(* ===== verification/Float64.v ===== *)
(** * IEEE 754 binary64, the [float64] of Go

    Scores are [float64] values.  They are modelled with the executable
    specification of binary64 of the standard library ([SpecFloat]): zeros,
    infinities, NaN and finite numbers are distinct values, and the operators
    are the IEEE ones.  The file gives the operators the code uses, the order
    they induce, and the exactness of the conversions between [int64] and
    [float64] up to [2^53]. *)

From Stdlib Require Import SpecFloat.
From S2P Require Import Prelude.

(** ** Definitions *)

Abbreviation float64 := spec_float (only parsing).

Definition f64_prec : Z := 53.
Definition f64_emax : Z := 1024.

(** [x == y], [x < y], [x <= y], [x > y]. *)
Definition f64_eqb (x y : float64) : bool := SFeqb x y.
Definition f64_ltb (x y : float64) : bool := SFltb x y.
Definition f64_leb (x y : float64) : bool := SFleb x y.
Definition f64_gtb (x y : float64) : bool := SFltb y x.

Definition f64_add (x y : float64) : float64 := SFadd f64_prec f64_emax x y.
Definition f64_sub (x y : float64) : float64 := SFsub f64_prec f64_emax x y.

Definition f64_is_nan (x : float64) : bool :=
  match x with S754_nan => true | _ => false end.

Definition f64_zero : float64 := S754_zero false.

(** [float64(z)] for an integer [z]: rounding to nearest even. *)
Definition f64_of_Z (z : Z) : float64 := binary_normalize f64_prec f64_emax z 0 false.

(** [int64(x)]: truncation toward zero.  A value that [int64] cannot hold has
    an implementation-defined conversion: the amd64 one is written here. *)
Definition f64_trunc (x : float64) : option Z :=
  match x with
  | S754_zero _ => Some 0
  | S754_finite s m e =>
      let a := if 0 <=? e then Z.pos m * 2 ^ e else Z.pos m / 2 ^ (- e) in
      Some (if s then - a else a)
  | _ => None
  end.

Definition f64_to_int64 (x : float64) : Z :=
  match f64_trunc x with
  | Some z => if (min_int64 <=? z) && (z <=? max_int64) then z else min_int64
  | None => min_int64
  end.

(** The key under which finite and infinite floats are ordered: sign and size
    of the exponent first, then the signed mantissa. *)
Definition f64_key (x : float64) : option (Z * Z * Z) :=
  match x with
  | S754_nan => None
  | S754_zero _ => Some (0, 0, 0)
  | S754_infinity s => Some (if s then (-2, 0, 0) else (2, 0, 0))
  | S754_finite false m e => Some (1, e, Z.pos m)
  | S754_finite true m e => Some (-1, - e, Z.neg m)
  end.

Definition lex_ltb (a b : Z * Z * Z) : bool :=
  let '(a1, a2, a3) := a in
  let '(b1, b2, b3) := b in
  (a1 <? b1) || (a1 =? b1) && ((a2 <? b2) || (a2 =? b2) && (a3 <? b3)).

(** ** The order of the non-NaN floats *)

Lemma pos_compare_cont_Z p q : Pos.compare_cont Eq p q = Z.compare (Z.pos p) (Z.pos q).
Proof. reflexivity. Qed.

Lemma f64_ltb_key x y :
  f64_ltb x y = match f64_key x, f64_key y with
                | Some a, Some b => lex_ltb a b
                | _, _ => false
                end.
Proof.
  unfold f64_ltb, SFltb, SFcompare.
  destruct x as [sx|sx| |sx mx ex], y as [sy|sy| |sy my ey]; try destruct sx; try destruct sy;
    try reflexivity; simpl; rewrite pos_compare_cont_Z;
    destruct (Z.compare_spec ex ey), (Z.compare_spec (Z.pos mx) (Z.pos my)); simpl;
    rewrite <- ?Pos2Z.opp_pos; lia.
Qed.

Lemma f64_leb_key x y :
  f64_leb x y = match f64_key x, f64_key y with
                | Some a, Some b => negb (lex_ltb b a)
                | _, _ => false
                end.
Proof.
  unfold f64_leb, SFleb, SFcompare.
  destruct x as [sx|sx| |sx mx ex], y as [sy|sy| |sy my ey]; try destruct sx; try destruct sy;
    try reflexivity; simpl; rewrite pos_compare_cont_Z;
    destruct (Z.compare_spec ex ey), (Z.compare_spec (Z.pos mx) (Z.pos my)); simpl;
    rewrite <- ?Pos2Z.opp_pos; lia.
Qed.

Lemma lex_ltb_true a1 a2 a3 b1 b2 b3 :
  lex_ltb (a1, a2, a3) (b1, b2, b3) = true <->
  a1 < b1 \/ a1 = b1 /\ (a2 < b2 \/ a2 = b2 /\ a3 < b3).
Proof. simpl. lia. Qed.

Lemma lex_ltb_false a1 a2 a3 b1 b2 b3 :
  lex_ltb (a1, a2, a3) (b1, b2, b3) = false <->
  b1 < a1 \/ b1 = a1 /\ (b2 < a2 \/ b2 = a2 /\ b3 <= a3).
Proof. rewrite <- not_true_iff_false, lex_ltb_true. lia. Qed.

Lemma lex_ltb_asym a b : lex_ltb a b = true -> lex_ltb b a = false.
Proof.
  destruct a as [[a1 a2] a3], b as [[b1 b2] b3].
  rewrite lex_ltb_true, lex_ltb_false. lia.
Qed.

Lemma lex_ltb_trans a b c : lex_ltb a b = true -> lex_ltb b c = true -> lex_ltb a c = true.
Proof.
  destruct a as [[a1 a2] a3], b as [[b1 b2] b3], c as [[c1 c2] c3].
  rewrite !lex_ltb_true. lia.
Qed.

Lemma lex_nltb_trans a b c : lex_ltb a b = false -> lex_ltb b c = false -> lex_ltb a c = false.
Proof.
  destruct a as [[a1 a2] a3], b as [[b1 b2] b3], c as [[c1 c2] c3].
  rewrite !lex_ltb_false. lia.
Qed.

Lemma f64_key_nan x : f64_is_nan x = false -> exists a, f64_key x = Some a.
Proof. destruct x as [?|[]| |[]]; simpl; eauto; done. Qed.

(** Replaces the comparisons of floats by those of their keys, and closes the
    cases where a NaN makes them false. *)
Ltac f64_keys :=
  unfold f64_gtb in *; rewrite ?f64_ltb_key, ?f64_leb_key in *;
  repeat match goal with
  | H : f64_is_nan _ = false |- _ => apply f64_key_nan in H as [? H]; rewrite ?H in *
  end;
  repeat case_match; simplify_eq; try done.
★ ★ ★ ★ ★ ★ ★
Repeat every record, keeping each line exactly as it is.

(* ===== verification/Float64.v ===== *)
(** * IEEE 754 binary64, the [float64] of Go

    Scores are [float64] values.  They are modelled with the executable
    specification of binary64 of the standard library ([SpecFloat]): zeros,
    infinities, NaN and finite numbers are distinct values, and the operators
    are the IEEE ones.  The file gives the operators the code uses, the order
    they induce, and the exactness of the conversions between [int64] and
    [float64] up to [2^53]. *)

From Stdlib Require Import SpecFloat.
From S2P Require Import Prelude.

(** ** Definitions *)

Abbreviation float64 := spec_float (only parsing).

Definition f64_prec : Z := 53.
Definition f64_emax : Z := 1024.

(** [x == y], [x < y], [x <= y], [x > y]. *)
Definition f64_eqb (x y : float64) : bool := SFeqb x y.
Definition f64_ltb (x y : float64) : bool := SFltb x y.
Definition f64_leb (x y : float64) : bool := SFleb x y.
Definition f64_gtb (x y : float64) : bool := SFltb y x.

Definition f64_add (x y : float64) : float64 := SFadd f64_prec f64_emax x y.
Definition f64_sub (x y : float64) : float64 := SFsub f64_prec f64_emax x y.

Definition f64_is_nan (x : float64) : bool :=
  match x with S754_nan => true | _ => false end.

Definition f64_zero : float64 := S754_zero false.

(** [float64(z)] for an integer [z]: rounding to nearest even. *)
Definition f64_of_Z (z : Z) : float64 := binary_normalize f64_prec f64_emax z 0 false.

(** [int64(x)]: truncation toward zero.  A value that [int64] cannot hold has
    an implementation-defined conversion: the amd64 one is written here. *)
Definition f64_trunc (x : float64) : option Z :=
  match x with
  | S754_zero _ => Some 0
  | S754_finite s m e =>
      let a := if 0 <=? e then Z.pos m * 2 ^ e else Z.pos m / 2 ^ (- e) in
      Some (if s then - a else a)
  | _ => None
  end.

Definition f64_to_int64 (x : float64) : Z :=
  match f64_trunc x with
  | Some z => if (min_int64 <=? z) && (z <=? max_int64) then z else min_int64
  | None => min_int64
  end.

(** The key under which finite and infinite floats are ordered: sign and size
    of the exponent first, then the signed mantissa. *)
Definition f64_key (x : float64) : option (Z * Z * Z) :=
  match x with
  | S754_nan => None
  | S754_zero _ => Some (0, 0, 0)
  | S754_infinity s => Some (if s then (-2, 0, 0) else (2, 0, 0))
  | S754_finite false m e => Some (1, e, Z.pos m)
  | S754_finite true m e => Some (-1, - e, Z.neg m)
  end.

Definition lex_ltb (a b : Z * Z * Z) : bool :=
  let '(a1, a2, a3) := a in
  let '(b1, b2, b3) := b in
  (a1 <? b1) || (a1 =? b1) && ((a2 <? b2) || (a2 =? b2) && (a3 <? b3)).

(** ** The order of the non-NaN floats *)

Lemma pos_compare_cont_Z p q : Pos.compare_cont Eq p q = Z.compare (Z.pos p) (Z.pos q).
Proof. reflexivity. Qed.

Lemma f64_ltb_key x y :
  f64_ltb x y = match f64_key x, f64_key y with
                | Some a, Some b => lex_ltb a b
                | _, _ => false
                end.
Proof.
  unfold f64_ltb, SFltb, SFcompare.
  destruct x as [sx|sx| |sx mx ex], y as [sy|sy| |sy my ey]; try destruct sx; try destruct sy;
    try reflexivity; simpl; rewrite pos_compare_cont_Z;
    destruct (Z.compare_spec ex ey), (Z.compare_spec (Z.pos mx) (Z.pos my)); simpl;
    rewrite <- ?Pos2Z.opp_pos; lia.
Qed.

Lemma f64_leb_key x y :
  f64_leb x y = match f64_key x, f64_key y with
                | Some a, Some b => negb (lex_ltb b a)
                | _, _ => false
                end.
Proof.
  unfold f64_leb, SFleb, SFcompare.
  destruct x as [sx|sx| |sx mx ex], y as [sy|sy| |sy my ey]; try destruct sx; try destruct sy;
    try reflexivity; simpl; rewrite pos_compare_cont_Z;
    destruct (Z.compare_spec ex ey), (Z.compare_spec (Z.pos mx) (Z.pos my)); simpl;
    rewrite <- ?Pos2Z.opp_pos; lia.
Qed.

Lemma lex_ltb_true a1 a2 a3 b1 b2 b3 :
  lex_ltb (a1, a2, a3) (b1, b2, b3) = true <->
  a1 < b1 \/ a1 = b1 /\ (a2 < b2 \/ a2 = b2 /\ a3 < b3).
Proof. simpl. lia. Qed.

Lemma lex_ltb_false a1 a2 a3 b1 b2 b3 :
  lex_ltb (a1, a2, a3) (b1, b2, b3) = false <->
  b1 < a1 \/ b1 = a1 /\ (b2 < a2 \/ b2 = a2 /\ b3 <= a3).
Proof. rewrite <- not_true_iff_false, lex_ltb_true. lia. Qed.

Lemma lex_ltb_asym a b : lex_ltb a b = true -> lex_ltb b a = false.
Proof.
  destruct a as [[a1 a2] a3], b as [[b1 b2] b3].
  rewrite lex_ltb_true, lex_ltb_false. lia.
Qed.

Lemma lex_ltb_trans a b c : lex_ltb a b = true -> lex_ltb b c = true -> lex_ltb a c = true.
Proof.
  destruct a as [[a1 a2] a3], b as [[b1 b2] b3], c as [[c1 c2] c3].
  rewrite !lex_ltb_true. lia.
Qed.

Lemma lex_nltb_trans a b c : lex_ltb a b = false -> lex_ltb b c = false -> lex_ltb a c = false.
Proof.
  destruct a as [[a1 a2] a3], b as [[b1 b2] b3], c as [[c1 c2] c3].
  rewrite !lex_ltb_false. lia.
Qed.

Lemma f64_key_nan x : f64_is_nan x = false -> exists a, f64_key x = Some a.
Proof. destruct x as [?|[]| |[]]; simpl; eauto; done. Qed.

(** Replaces the comparisons of floats by those of their keys, and closes the
    cases where a NaN makes them false. *)
Ltac f64_keys :=
  unfold f64_gtb in *; rewrite ?f64_ltb_key, ?f64_leb_key in *;
  repeat match goal with
  | H : f64_is_nan _ = false |- _ => apply f64_key_nan in H as [? H]; rewrite ?H in *
  end;
  repeat case_match; simplify_eq; try done.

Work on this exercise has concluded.